(Stored items)
******
Lemma useVerificationToken_row_then_null_witness :
  exists p',
    useVerificationToken sample_db ("bob@example.org", "424242") =
      (Returned (Some {| identifier := "bob@example.org"; token := "424242";
                         expires := 1700000000 |}), p') /\
    useVerificationToken p' ("bob@example.org", "424242") = (Returned None, p').
Proof.
  destruct (useVerificationToken_row_then_null sample_db
              ("bob@example.org", "424242")) as (_ & Hrow & _).
  destruct (Hrow 1700000000%Z ltac:(vm_compute; reflexivity))
    as (p' & Hfirst & _ & _ & Hsecond).
  exists p'. split; assumption.
Defined.

Lemma invited_user_joins_and_gets_no_personal_workspace_witness :
  exists u p' fx,
    createUser free_plan signup_off_one_admin sample_io sample_db
      (payload "guest@example.org") = (Returned u, p', fx) /\
    workspaces p' = workspaces sample_db /\
    members p' =
      [{| m_userId := u_id u; m_workspaceId := "w1"; m_role := "MEMBER" |}].
Proof.
  destruct (createUser free_plan signup_off_one_admin sample_io sample_db
              (payload "guest@example.org")) as [[r p'] fx] eqn:E.
  destruct (invited_user_joins_and_gets_no_personal_workspace
              free_plan signup_off_one_admin sample_io sample_db
              (payload "guest@example.org") "guest@example.org" r p' fx
              eq_refl ltac:(discriminate) E)
    as (Hws & _ & _ & Hjoin & Hok).
  destruct (Hok ltac:(discriminate) eq_refl) as (u & -> & _).
  exists u, p', fx. split; [reflexivity|]. split; [exact Hws|].
  exact (Hjoin u eq_refl).
Defined.

End CustomAdapterExamples.

(** ** The authentication route *)

Module AuthRouteFacts.
Import JS JSFacts AuthRoute.

Lemma checkHasGroups_iff userGroups requiredGroups :
  checkHasGroups userGroups requiredGroups = true <->
  exists g, In g userGroups /\ In g requiredGroups.
Proof.
  unfold checkHasGroups. rewrite existsb_exists.
  split; intros (g & Hu & Hr); exists g; split; try assumption;
    now apply includes_In.
Qed.

Lemma getRequiredGroups_unconfigured env provider :
  provider <> "gitlab" \/ GITLAB_REQUIRED_GROUPS env = None ->
  getRequiredGroups env provider = [].
Proof.
  unfold getRequiredGroups. intros [Hp|Hg].
  - apply String.eqb_neq in Hp. now rewrite Hp.
  - rewrite Hg. now destruct (provider =? "gitlab").
Qed.

(** Fuel only bounds the number of pages followed: once a listing ends,
    more fuel gives the same answer. *)
Lemma getGitlabGroups_fuel_mono fuel w tok page r :
  getGitlabGroups fuel w tok page = Some r ->
  forall more, getGitlabGroups (fuel + more) w tok page = Some r.
Proof.
  revert page r. induction fuel as [|fuel IH]; intros page r; [discriminate|].
  intros H more. cbn [Nat.add getGitlabGroups] in *.
  destruct (gitlab_groups w tok page) as [res|]; [|exact H].
  destruct (next_page res) as [n|]; [|exact H].
  destruct (n =? 0)%Z; [exact H|].
  destruct (getGitlabGroups fuel w tok n) as [r'|] eqn:E; [|discriminate].
  now rewrite (IH _ _ E more).
Qed.

Lemma getUserGroups_fuel_mono fuel w account r :
  getUserGroups fuel w account = Some r ->
  forall more, getUserGroups (fuel + more) w account = Some r.
Proof.
  unfold getUserGroups. destruct (provider account =? "gitlab"); [|auto].
  destruct (getGitlabGroups fuel w (access_token account) 1) as [r'|] eqn:E;
    [|discriminate].
  intros H more. now rewrite (getGitlabGroups_fuel_mono _ _ _ _ _ E more).
Qed.

(** A listing of [n] pages that ends is read in full with [n] requests. *)
Lemma getGitlabGroups_single_page fuel w tok page res :
  gitlab_groups w tok page = Some res ->
  next_page res = None \/ next_page res = Some 0%Z ->
  getGitlabGroups (S fuel) w tok page = Some (Returned (page_groups res)).
Proof.
  intros Hres Hnext. cbn [getGitlabGroups]. rewrite Hres.
  destruct Hnext as [-> | ->]; reflexivity.
Qed.

Lemma positive_length {A} (l : list A) : l <> [] -> (0 <? length l)%nat = true.
Proof. destruct l; [congruence | reflexivity]. Qed.

(** A tagged attempt ends at the first line of the callback. *)
Lemma signIn_rate_limited env fuel w account user :
  signIn (Some rate_limited) env fuel w account user = Some (Thrown RateLimited, []).
Proof. reflexivity. Qed.

(** For a user the store already knows, the two sign-up stages do not
    apply, and what remains is the group stage and the final one. *)
Lemma signIn_returning_user env fuel w account user :
  isDefined (createdAt user) = true ->
  signIn None env fuel w (Some account) user =
  if (0 <? length (getRequiredGroups env (provider account)))%nat then
    match getUserGroups fuel w account with
    | Some (Returned userGroups) =>
        Some (Returned (checkHasGroups userGroups
                          (getRequiredGroups env (provider account))), [])
    | Some (Thrown e) => Some (Thrown e, [])
    | None => None
    end
  else Some (Returned true, [UserLoggedIn (user_id user)]).
Proof.
  intros Hdef. unfold signIn. rewrite Hdef. cbn [negb andb].
  rewrite andb_false_r. cbn [andb].
  destruct (user_email user); reflexivity.
Qed.

(** Without a required group, a returning user is let in and the log-in is
    tracked. *)
Lemma signIn_returning_user_unrestricted env fuel w account user :
  isDefined (createdAt user) = true ->
  getRequiredGroups env (provider account) = [] ->
  signIn None env fuel w (Some account) user =
  Some (Returned true, [UserLoggedIn (user_id user)]).
Proof.
  intros Hdef Hrg. rewrite (signIn_returning_user _ _ _ _ _ Hdef), Hrg.
  reflexivity.
Qed.

(** With a required group, the group stage returns on its own: nothing is
    tracked on that path, allowed or not. *)
Lemma signIn_group_path_tracks_nothing env fuel w account user r events :
  getRequiredGroups env (provider account) <> [] ->
  signIn None env fuel w (Some account) user = Some (r, events) ->
  events = [].
Proof.
  intros Hrg. unfold signIn. cbv zeta.
  rewrite (positive_length _ Hrg).
  repeat match goal with
         | |- context [match ?d with Continue => _ | Exit _ => _ end] =>
             destruct d
         end; try (intros [= <- <-]; reflexivity).
  destruct (getUserGroups fuel w account) as [[ug|e]|];
    intros [= <- <-] || discriminate; reflexivity.
Qed.

(** C7: the group check is the exact, case-sensitive intersection test; a
    provider without a configured list has no required group; with no
    required group the callback never looks at the provider's groups; and
    with one, the attempts it allows are exactly those that the same
    configuration without group requirement allows and whose fetched groups
    meet the list, every other outcome being the same. *)
Theorem group_check_is_exact_intersection :
  (forall userGroups requiredGroups,
     checkHasGroups userGroups requiredGroups = true <->
     exists g, In g userGroups /\ In g requiredGroups) /\
  checkHasGroups ["a"; "b"] ["b"; "c"] = true /\
  checkHasGroups ["x"] ["b"; "c"] = false /\
  checkHasGroups ["B"] ["b"; "c"] = false /\
  (forall env provider,
     provider <> "gitlab" \/ GITLAB_REQUIRED_GROUPS env = None ->
     getRequiredGroups env provider = []) /\
  (forall restricted env fuel fuel' w w' account user,
     getRequiredGroups env (provider account) = [] ->
     prisma w' = prisma w ->
     disposable_blocklist w' = disposable_blocklist w ->
     signIn restricted env fuel' w' (Some account) user =
     signIn restricted env fuel w (Some account) user) /\
  (forall restricted env env0 fuel w account user userGroups,
     getRequiredGroups env (provider account) <> [] ->
     getUserGroups fuel w account = Some (Returned userGroups) ->
     DISABLE_SIGNUP env0 = DISABLE_SIGNUP env ->
     ADMIN_EMAIL env0 = ADMIN_EMAIL env ->
     REJECT_DISPOSABLE_EMAILS env0 = REJECT_DISPOSABLE_EMAILS env ->
     getRequiredGroups env0 (provider account) = [] ->
     signIn restricted env fuel w (Some account) user =
     match signIn restricted env0 fuel w (Some account) user with
     | Some (Returned true, _) =>
         Some (Returned (checkHasGroups userGroups
                           (getRequiredGroups env (provider account))), [])
     | other => other
     end).
Proof.
  split; [exact checkHasGroups_iff|].
  do 3 (split; [reflexivity|]).
  split; [exact getRequiredGroups_unconfigured|].
  split.
  - intros restricted env fuel fuel' w w' account user Hrg Hp Hb.
    unfold signIn. destruct restricted as [[]|]; [reflexivity|].
    rewrite Hp, Hb, Hrg. reflexivity.
  - intros restricted env env0 fuel w account user ug Hrg Hug Hd Ha Hr Hrg0.
    unfold signIn. destruct restricted as [[]|]; [reflexivity|].
    rewrite Hd, Ha, Hr, Hrg0, Hug, (positive_length _ Hrg). cbv zeta.
    destruct (user_email user) as [e|]; [|reflexivity].
    destruct (negb (isDefined (createdAt user)) && negb (e =? "") && _ && _).
    + destruct (disposable_blocklist w) as [data|]; [|reflexivity].
      destruct (nth_error _ 1) as [domain|].
      * destruct (includes _ domain); [reflexivity|].
        destruct (_ && _ && _ && _); [|reflexivity].
        destruct (CustomAdapter.getNewUserInvitations _ _) as [invs wis].
        destruct (_ && _); reflexivity.
      * destruct (_ && _ && _ && _); [|reflexivity].
        destruct (CustomAdapter.getNewUserInvitations _ _) as [invs wis].
        destruct (_ && _); reflexivity.
    + destruct (_ && _ && _ && _); [|reflexivity].
      destruct (CustomAdapter.getNewUserInvitations _ _) as [invs wis].
      destruct (_ && _); reflexivity.
Qed.

(** C9, as amended: for an attempt that is not tagged rate-limited, with an
    account payload, by a new user without an email, on a provider without
    required groups, neither the disposable-email check nor the sign-up
    check applies: the store and the block-list are not consulted, the
    attempt is allowed and nothing is tracked, whatever the switches. *)
Theorem new_user_without_email_is_let_through env fuel w account user :
  createdAt user = None ->
  truthy_str (user_email user) = false ->
  getRequiredGroups env (provider account) = [] ->
  signIn None env fuel w (Some account) user = Some (Returned true, []) /\
  forall fuel' w',
    signIn None env fuel' w' (Some account) user =
    signIn None env fuel w (Some account) user.
Proof.
  intros Hnew Hmail Hrg.
  assert (forall f x, signIn None env f x (Some account) user
                      = Some (Returned true, [])) as H.
  { intros f x. unfold signIn. rewrite Hnew, Hrg. cbn [isDefined negb].
    destruct (user_email user) as [e|]; [|reflexivity].
    simpl in Hmail. apply negb_false_iff in Hmail. rewrite Hmail.
    cbn [negb andb]. rewrite !andb_false_r. reflexivity. }
  split; [apply H|]. intros f x. now rewrite !H.
Qed.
******
Above this instruction are the records; retype exactly the lines from the one containing "attempt is allowed" up to and including the one containing "signIn None env fuel'".

(EXPECTED ANSWER)
    attempt is allowed and nothing is tracked, whatever the switches. *)
Theorem new_user_without_email_is_let_through env fuel w account user :
  createdAt user = None ->
  truthy_str (user_email user) = false ->
  getRequiredGroups env (provider account) = [] ->
  signIn None env fuel w (Some account) user = Some (Returned true, []) /\
  forall fuel' w',
    signIn None env fuel' w' (Some account) user =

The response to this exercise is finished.